What you have to do
Please output the section of the listing below that opens with the line containing "Definition run_good : (exn" and closes with the line containing "Tensor Int64 Cpu [2; 2;", exactly and with nothing else.
*** Opening Task inputs ***
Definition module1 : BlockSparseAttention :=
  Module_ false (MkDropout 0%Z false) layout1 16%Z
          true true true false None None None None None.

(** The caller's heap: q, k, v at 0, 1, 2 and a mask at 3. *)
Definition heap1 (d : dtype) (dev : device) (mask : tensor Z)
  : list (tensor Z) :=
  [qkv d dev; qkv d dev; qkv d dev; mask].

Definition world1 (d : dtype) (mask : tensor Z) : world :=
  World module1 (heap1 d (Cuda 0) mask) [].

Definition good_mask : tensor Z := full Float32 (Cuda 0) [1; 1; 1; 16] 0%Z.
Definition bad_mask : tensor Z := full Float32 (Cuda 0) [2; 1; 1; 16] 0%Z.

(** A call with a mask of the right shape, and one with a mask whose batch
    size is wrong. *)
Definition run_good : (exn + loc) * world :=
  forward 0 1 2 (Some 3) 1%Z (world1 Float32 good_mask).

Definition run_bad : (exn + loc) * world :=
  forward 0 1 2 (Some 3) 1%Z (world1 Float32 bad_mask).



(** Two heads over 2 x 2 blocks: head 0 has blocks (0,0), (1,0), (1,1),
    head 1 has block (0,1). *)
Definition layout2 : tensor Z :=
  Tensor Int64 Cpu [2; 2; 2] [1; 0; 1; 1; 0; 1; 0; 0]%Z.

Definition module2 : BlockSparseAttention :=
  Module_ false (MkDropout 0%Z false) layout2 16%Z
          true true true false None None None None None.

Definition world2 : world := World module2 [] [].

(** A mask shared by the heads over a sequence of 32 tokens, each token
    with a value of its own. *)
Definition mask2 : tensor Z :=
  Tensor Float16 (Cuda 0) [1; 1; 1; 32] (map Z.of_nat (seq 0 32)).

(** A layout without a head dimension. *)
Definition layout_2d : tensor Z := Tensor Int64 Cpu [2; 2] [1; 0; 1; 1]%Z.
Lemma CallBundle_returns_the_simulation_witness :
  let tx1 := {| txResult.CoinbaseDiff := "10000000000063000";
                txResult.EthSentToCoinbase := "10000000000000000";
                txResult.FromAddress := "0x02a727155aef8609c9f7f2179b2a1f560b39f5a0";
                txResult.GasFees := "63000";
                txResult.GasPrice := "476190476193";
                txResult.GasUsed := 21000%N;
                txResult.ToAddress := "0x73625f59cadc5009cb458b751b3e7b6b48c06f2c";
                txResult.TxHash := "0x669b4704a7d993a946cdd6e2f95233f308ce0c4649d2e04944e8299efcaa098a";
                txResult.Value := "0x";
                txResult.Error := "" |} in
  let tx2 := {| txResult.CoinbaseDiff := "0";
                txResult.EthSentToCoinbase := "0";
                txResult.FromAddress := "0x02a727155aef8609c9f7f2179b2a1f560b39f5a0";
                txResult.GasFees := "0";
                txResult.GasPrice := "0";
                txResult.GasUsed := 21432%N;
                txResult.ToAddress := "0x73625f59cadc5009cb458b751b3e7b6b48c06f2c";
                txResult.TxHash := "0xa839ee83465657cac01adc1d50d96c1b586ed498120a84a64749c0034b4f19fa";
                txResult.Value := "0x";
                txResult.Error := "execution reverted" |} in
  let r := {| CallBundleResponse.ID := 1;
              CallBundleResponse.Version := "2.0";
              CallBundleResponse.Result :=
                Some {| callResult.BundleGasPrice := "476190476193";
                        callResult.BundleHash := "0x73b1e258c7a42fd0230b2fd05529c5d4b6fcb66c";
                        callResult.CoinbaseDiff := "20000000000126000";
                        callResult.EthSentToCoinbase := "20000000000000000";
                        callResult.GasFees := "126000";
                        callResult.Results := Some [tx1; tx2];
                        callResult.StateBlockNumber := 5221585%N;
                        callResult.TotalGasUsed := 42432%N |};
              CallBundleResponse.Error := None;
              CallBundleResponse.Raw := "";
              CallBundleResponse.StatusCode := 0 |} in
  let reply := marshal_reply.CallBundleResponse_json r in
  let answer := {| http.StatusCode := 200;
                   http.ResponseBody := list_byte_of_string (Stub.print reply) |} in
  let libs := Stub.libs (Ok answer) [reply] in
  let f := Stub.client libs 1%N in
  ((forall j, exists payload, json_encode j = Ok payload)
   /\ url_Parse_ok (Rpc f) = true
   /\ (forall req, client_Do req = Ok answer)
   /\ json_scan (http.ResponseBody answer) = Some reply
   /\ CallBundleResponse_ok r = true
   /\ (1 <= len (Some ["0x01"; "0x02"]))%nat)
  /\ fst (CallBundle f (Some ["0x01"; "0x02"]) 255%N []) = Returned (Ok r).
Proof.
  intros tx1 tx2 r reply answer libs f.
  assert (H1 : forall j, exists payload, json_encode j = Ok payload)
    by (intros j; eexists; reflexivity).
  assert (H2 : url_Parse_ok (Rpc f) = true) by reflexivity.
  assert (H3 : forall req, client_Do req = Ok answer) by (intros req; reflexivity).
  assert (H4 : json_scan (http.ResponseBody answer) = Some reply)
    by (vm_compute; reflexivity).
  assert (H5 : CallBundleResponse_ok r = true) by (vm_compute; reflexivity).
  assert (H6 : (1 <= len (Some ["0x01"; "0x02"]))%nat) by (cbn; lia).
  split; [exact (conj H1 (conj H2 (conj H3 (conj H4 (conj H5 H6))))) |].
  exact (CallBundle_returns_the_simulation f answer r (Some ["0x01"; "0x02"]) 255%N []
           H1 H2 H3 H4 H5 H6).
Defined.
*** Closing Task inputs ***
Expected answer
Definition run_good : (exn + loc) * world :=
  forward 0 1 2 (Some 3) 1%Z (world1 Float32 good_mask).

Definition run_bad : (exn + loc) * world :=
  forward 0 1 2 (Some 3) 1%Z (world1 Float32 bad_mask).



(** Two heads over 2 x 2 blocks: head 0 has blocks (0,0), (1,0), (1,1),
    head 1 has block (0,1). *)
Definition layout2 : tensor Z :=
  Tensor Int64 Cpu [2; 2; 2] [1; 0; 1; 1; 0; 1; 0; 0]%Z.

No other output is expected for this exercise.